* _Collected data_
——————
(* ===== verification/Coprime.v ===== *)
(** * Hashing to a number coprime to [q - 1]

    [getFactors], [isCoprime] and [hashToCoprime] of src/fussion.cpp.  The
    re-encryption key inverts a hash modulo [q - 1], so the hash is raised by
    254760293 until no prime factor of [q - 1] divides it.  The search is a
    loop with fuel.  Whether it ends only depends on the first value: 600
    rounds are always enough unless 254760293, which is itself one of the
    factors, divides it, and then no number of rounds is. *)

From Stdlib Require Import ZArith Lia Znumtheory.
From stdpp Require Import base list.
From S2P Require Import Prelude ModArith Primality Text Gmp Miracl Tools.

Open Scope Z_scope.

(** ** The code *)

Definition addends : list Z :=
  [2; 3; 11; 19; 10177; 125527; 859267; 906349; 2508409; 2529403; 52437899; 254760293].

Definition getFactors : outcome (list Z) :=
  for_ 12 (fun i factors => factor ← vec_at addends i; mret (factors ++ [factor])) [].

Fixpoint isCoprime (x : Z) (factors : list Z) : outcome bool :=
  match factors with
  | [] => mret true
  | f :: factors' =>
      r ← x %% f;
      if r =? 0 then mret false else isCoprime x factors'
  end.

Definition inc : Z := 254760293.

(** [while (!isCoprime(hash, factors)) hash += inc;] *)
Fixpoint coprime_loop (fuel : nat) (hash : Z) (factors : list Z) : outcome Z :=
  isCoprime hash factors ≫= fun c : bool =>
  if c then mret hash
  else match fuel with
       | O => Diverge
       | S fuel' => coprime_loop fuel' (hash + inc) factors
       end.

Definition hashToCoprime `{GmpOps, BigOps, !HashOps} (fuel : nat)
    (beHashed module_ : Z) (factors : list Z) : outcome Z :=
  hash ← hashToZp256 beHashed module_;
  coprime_loop fuel hash factors.

(** ** The test *)

#[export] Instance divide_dec a b : Decision ((a | b)) := Zdivide_dec a b.

Lemma getFactors_spec : getFactors = Ok order_factors.
Proof. reflexivity. Qed.

Lemma isCoprime_spec x fs :
  Forall (fun f => 1 < f) fs ->
  isCoprime x fs = Ok (bool_decide (Forall (fun f => ~ (f | x)) fs)).
Proof.
  induction 1 as [|f fs Hf Hfs IH]; [done|]. cbn [isCoprime]. unfold mpz_rem.
  destruct (Z.eqb_spec f 0); [lia|]. unfold mbind, outcome_bind.
  destruct (Z.eqb_spec (Z.rem x f) 0) as [H0|H0].
  - symmetry. unfold mret, outcome_ret. f_equal. apply bool_decide_eq_false_2.
    intros [H _]%Forall_cons_1. apply H. by apply Z.rem_divide.
  - rewrite IH. f_equal. apply bool_decide_ext. rewrite Forall_cons.
    rewrite <- Z.rem_divide by done. naive_solver.
Qed.

Lemma order_factors_gt_1 : Forall (fun f => 1 < f) order_factors.
Proof. by repeat constructor. Qed.

(** With the program's factors the test decides coprimality with [q - 1]. *)
Lemma isCoprime_order x :
  isCoprime x order_factors = Ok (bool_decide (Z.gcd x (curve_order - 1) = 1)).
Proof.
  rewrite isCoprime_spec by apply order_factors_gt_1. f_equal.
  apply bool_decide_ext. by rewrite coprime_order_pred.
Qed.

(** ** Counting the rounds

    [count P n] counts the [k < n] that satisfy [P]. *)

Fixpoint count (P : nat -> bool) (n : nat) : nat :=
  match n with
  | O => O
  | S n' => count P n' + (if P n' then 1 else 0)
  end.

Lemma count_add P m n : count P (m + n) = (count P m + count (fun k => P (m + k)) n)%nat.
Proof.
  induction n as [|n IH]; simpl; [by rewrite !Nat.add_0_r|].
  rewrite Nat.add_succ_r. simpl. lia.
Qed.

Lemma count_zero P n : (forall k, (k < n)%nat -> P k = false) -> count P n = O.
Proof.
  intros H. induction n as [|n IH]; [done|]. simpl.
  by rewrite H, IH by (intros; try apply H; lia).
Qed.

Lemma count_one P n :
  (forall j k, (j < k < n)%nat -> P j = true -> P k = true -> False) -> (count P n <= 1)%nat.
Proof.
  intros H. induction n as [|n IH]; [simpl; lia|]. simpl.
  assert (count P n <= 1)%nat by (apply IH; intros j k Hjk; apply H; lia).
  destruct (P n) eqn:Hn; [|lia]. rewrite count_zero; [lia|].
  intros k Hk. destruct (P k) eqn:HP; [|done]. by destruct (H k n); [lia| |].
Qed.

(** At most one hit in [p] consecutive rounds gives at most [m] in [m * p]. *)
Lemma count_spaced p P n m :
  (0 < p)%nat -> (n <= m * p)%nat ->
  (forall j k, (j < k < j + p)%nat -> P j = true -> P k = true -> False) ->
  (count P n <= m)%nat.
Proof.
  intros Hp. revert P n. induction m as [|m IH]; intros P n Hn H.
  { by replace n with O by lia. }
  destruct (decide (n <= p)%nat).
  - transitivity 1%nat; [apply count_one|lia]. intros j k Hjk. apply H. lia.
  - replace n with (p + (n - p))%nat by lia. rewrite count_add.
    assert (count P p <= 1)%nat by (apply count_one; intros j k Hjk; apply H; lia).
    assert (count (fun k => P (p + k)) (n - p) <= m)%nat; [|lia].
    apply IH; [lia|]. intros j k Hjk. apply H. lia.
Qed.

(** If each [k < n] is hit by one of the tests, the counts add up to [n]. *)
Lemma count_cover {A} (P : A -> nat -> bool) (l : list A) n :
  (forall k, (k < n)%nat -> exists a, a ∈ l /\ P a k = true) ->
  (n <= sum_list_with (fun a => count (P a) n) l)%nat.
Proof.
  intros H. induction n as [|n IH]; [lia|].
  assert (Hs : sum_list_with (fun a => count (P a) (S n)) l =
    (sum_list_with (fun a => count (P a) n) l +
     sum_list_with (fun a => if P a n then 1 else 0) l)%nat).
  { clear. induction l as [|a l IHl]; simpl in *; [done|]. rewrite IHl. lia. }
  rewrite Hs. destruct (H n ltac:(lia)) as (a & Ha & HP).
  assert (1 <= sum_list_with (fun a => if P a n then 1 else 0) l)%nat.
  { clear - Ha HP. induction Ha as [|b x l Ha IHl]; simpl; [rewrite HP; lia|].
    specialize (IHl HP). lia. }
  assert (n <= sum_list_with (fun a => count (P a) n) l)%nat by (apply IH; intros k Hk; apply H; lia).
  lia.
Qed.

(** ** The search *)

Definition other_factors : list Z :=
  [2; 3; 11; 19; 10177; 125527; 859267; 906349; 2508409; 2529403; 52437899].

Definition divides_at (h p : Z) (k : nat) : bool :=
  bool_decide ((p | h + Z.of_nat k * inc)).

(** A prime that does not divide the increment hits once in [p] rounds. *)
Lemma divides_at_spaced h p j k :
  Z.prime p -> ~ (p | inc) -> Z.of_nat k < Z.of_nat j + p -> (j < k)%nat ->
  divides_at h p j = true -> divides_at h p k = true -> False.
Proof.
  unfold divides_at. rewrite !bool_decide_eq_true. intros Hp Hi Hk Hjk Hj Hk'.
  assert (Hd : (p | (Z.of_nat k - Z.of_nat j) * inc)).
  { replace ((Z.of_nat k - Z.of_nat j) * inc)
      with (h + Z.of_nat k * inc - (h + Z.of_nat j * inc)) by ring. by apply Z.divide_sub_r. }
  apply Z.divide_prime_mul in Hd as [Hd|Hd]; [|done|done].
  apply Z.divide_pos_le in Hd; lia.
Qed.

Lemma count_divides h p n m :
  Z.prime p -> ~ (p | inc) -> Z.of_nat n <= Z.of_nat m * p -> (count (divides_at h p) n <= m)%nat.
Proof.
  intros Hp Hi Hn. pose proof (prime_gt_1 p Hp).
  apply (count_spaced (Z.to_nat p)); [lia|nia|].
  intros j k Hjk. apply (divides_at_spaced h p); [done..|lia|lia].
Qed.

(** Among 600 consecutive candidates 2 and 3 spoil at most 300 and 200, 11
    and 19 at most 55 and 32, and each other factor at most one. *)
Lemma candidate_exists h :
  ~ (inc | h) -> exists k, (k < 600)%nat /\ Z.gcd (h + Z.of_nat k * inc) (curve_order - 1) = 1.
Proof.
  intros Hh.
  destruct (decide (Exists (fun k : nat => Z.gcd (h + Z.of_nat k * inc) (curve_order - 1) = 1)
    (seq 0 600))) as [He|He].
  { apply Exists_exists in He as (k & Hk & H). apply elem_of_seq in Hk. exists k. split; [lia|done]. }
  exfalso. apply not_Exists_Forall in He; [|apply _]. rewrite Forall_forall in He.
  pose proof (count_cover (divides_at h) other_factors 600) as Hc.
  assert (Hlt : (sum_list_with (fun p => count (divides_at h p) 600) other_factors <= 594)%nat).
  { pose proof order_factors_prime as Hp.
    repeat (apply Forall_cons in Hp as [? Hp]).
    assert (Hb : forall p m, Z.prime p -> inc mod p <> 0 -> 600 <= Z.of_nat m * p ->
      (count (divides_at h p) 600 <= m)%nat).
    { intros p m Hpp Hi Hm. pose proof (prime_gt_1 p Hpp).
      apply count_divides; [done| |lia]. by rewrite <- Z.mod_divide by lia. }
    unfold other_factors, sum_list_with.
    pose proof (Hb 2 300%nat). pose proof (Hb 3 200%nat). pose proof (Hb 11 55%nat).
    pose proof (Hb 19 32%nat). pose proof (Hb 10177 1%nat). pose proof (Hb 125527 1%nat).
    pose proof (Hb 859267 1%nat). pose proof (Hb 906349 1%nat). pose proof (Hb 2508409 1%nat).
    pose proof (Hb 2529403 1%nat). pose proof (Hb 52437899 1%nat).
    repeat match goal with
    | H : Z.prime ?p -> _ |- _ =>
        specialize (H ltac:(assumption) ltac:(vm_compute; discriminate) ltac:(lia))
    end. lia. }
  assert (600 <= sum_list_with (fun p => count (divides_at h p) 600) other_factors)%nat; [|lia].
  apply Hc. intros k Hk. specialize (He k). rewrite elem_of_seq in He.
  assert (Hng : ~ Forall (fun p => ~ (p | h + Z.of_nat k * inc)) order_factors).
  { rewrite <- coprime_order_pred. apply He. lia. }
  apply not_Forall_Exists in Hng; [|apply _]. apply Exists_exists in Hng as (p & Hp & Hd).
  apply dec_stable in Hd. exists p. split; [|by apply bool_decide_eq_true_2].
  change order_factors with (other_factors ++ [inc]) in Hp.
  apply elem_of_app in Hp as [Hp| ->%list_elem_of_singleton]; [done|].
  destruct Hh. apply (Z.divide_add_cancel_r _ (Z.of_nat k * inc)); [by apply Z.divide_factor_r|].
  by rewrite Z.add_comm.
Qed.

Lemma coprime_loop_ends k : forall fuel h,
  Z.gcd (h + Z.of_nat k * inc) (curve_order - 1) = 1 -> (k <= fuel)%nat ->
  coprime_loop fuel h order_factors ⇓ fun r =>
    Z.gcd r (curve_order - 1) = 1 /\ exists j, (j <= k)%nat /\ r = h + Z.of_nat j * inc.
Proof.
  induction k as [|k IH]; intros fuel h Hk Hf.
  - destruct fuel; cbn [coprime_loop]; rewrite isCoprime_order;
      rewrite bool_decide_eq_true_2 by (by rewrite Z.add_0_r in Hk);
      (split; [by rewrite Z.add_0_r in Hk|]); exists O; split; lia.
  - destruct fuel as [|fuel]; [lia|]. cbn [coprime_loop]. rewrite isCoprime_order.
    apply returns_bind, returns_ret. destruct (bool_decide_reflect (Z.gcd h (curve_order - 1) = 1)) as [Hc|Hc].
    { split; [done|]. exists O. split; lia. }
    eapply returns_mono; [apply IH; [|lia]|].
    + by replace (h + inc + Z.of_nat k * inc) with (h + Z.of_nat (S k) * inc) by lia.
    + intros r (Hr & j & Hj & ->). split; [done|]. exists (S j). split; lia.
Qed.

(** The first coprime candidate is found: the result is coprime to [q - 1]
    and at most 599 increments above the start. *)
Lemma coprime_loop_spec fuel h :
  ~ (inc | h) -> (600 <= fuel)%nat ->
  coprime_loop fuel h order_factors ⇓ fun r =>
    Z.gcd r (curve_order - 1) = 1 /\ exists j, (j < 600)%nat /\ r = h + Z.of_nat j * inc.
Proof.
  intros Hh Hf. destruct (candidate_exists h Hh) as (k & Hk & Hg).
  eapply returns_mono; [apply (coprime_loop_ends k); [done|lia]|].
  intros r (Hr & j & Hj & ->). split; [done|]. exists j. split; [lia|done].
Qed.

(** A multiple of the increment never becomes coprime. *)
Lemma coprime_loop_diverges fuel h :
  (inc | h) -> coprime_loop fuel h order_factors = Diverge.
Proof.
  revert h. induction fuel as [|fuel IH]; intros h Hh; cbn [coprime_loop];
    rewrite isCoprime_spec by apply order_factors_gt_1;
    rewrite bool_decide_eq_false_2
      by (rewrite Forall_forall; intros H; apply (H inc); [|done]; by apply list_elem_of_In; vm_compute; auto 20).
  - done.
  - simpl. apply IH. apply Z.divide_add_r; [done|]. by exists 1.
Qed.

Section HashFacts.
Context `{GL : GmpLaws} `{BL : BigLaws} `{HL : !HashLaws HO}.

(** The increment does not divide the hash of [x] modulo [q - 1]. *)
Definition good_hash (x : Z) : Prop :=
  hashToZp256 x (curve_order - 1) ⇓ fun h => ~ (inc | h).

Lemma hashToCoprime_spec fuel x :
  0 <= x < 2 ^ 256 -> good_hash x -> (600 <= fuel)%nat ->
  hashToCoprime fuel x (curve_order - 1) order_factors ⇓ fun h =>
    0 <= h /\ Z.gcd h (curve_order - 1) = 1.
Proof.
  intros Hx Hg Hf. unfold good_hash in Hg.
  apply returns_ok in Hg as (h0 & Hh0 & Hn).
  assert (0 < curve_order - 1 < 2 ^ 256) by (vm_compute; done).
  pose proof (hashToZp256_spec x (curve_order - 1) Hx ltac:(done)) as Hr.
  rewrite Hh0 in Hr. unfold hashToCoprime. rewrite Hh0. step. step.
  call coprime_loop_spec; [done|done|]. intros h (Hg & j & _ & ->).
  simpl in Hr. unfold inc in *. split; [lia|done].
Qed.

Lemma hashToCoprime_diverges fuel x h :
  hashToZp256 x (curve_order - 1) = Ok h -> (inc | h) ->
  hashToCoprime fuel x (curve_order - 1) order_factors = Diverge.
Proof. intros Hh Hd. unfold hashToCoprime. rewrite Hh. by apply coprime_loop_diverges. Qed.

(** The condition can be evaluated. *)
Lemma good_hash_eval x :
  match hashToZp256 x (curve_order - 1) with Ok h => negb (h mod inc =? 0) | _ => false end = true ->
  good_hash x.
Proof.
  unfold good_hash. destruct (hashToZp256 x (curve_order - 1)) as [h| |]; try done.
  intros Hh. simpl. intros Hd. apply Z.mod_divide in Hd; [|done]. by rewrite Hd in Hh.
Qed.
End HashFacts.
——————
* _EXERCISE PROMPT_
Where a line above contains the word "repeat", show that line.

* _EXERCISE RESULT_
Proof. by repeat constructor. Qed.
    repeat (apply Forall_cons in Hp as [? Hp]).
    repeat match goal with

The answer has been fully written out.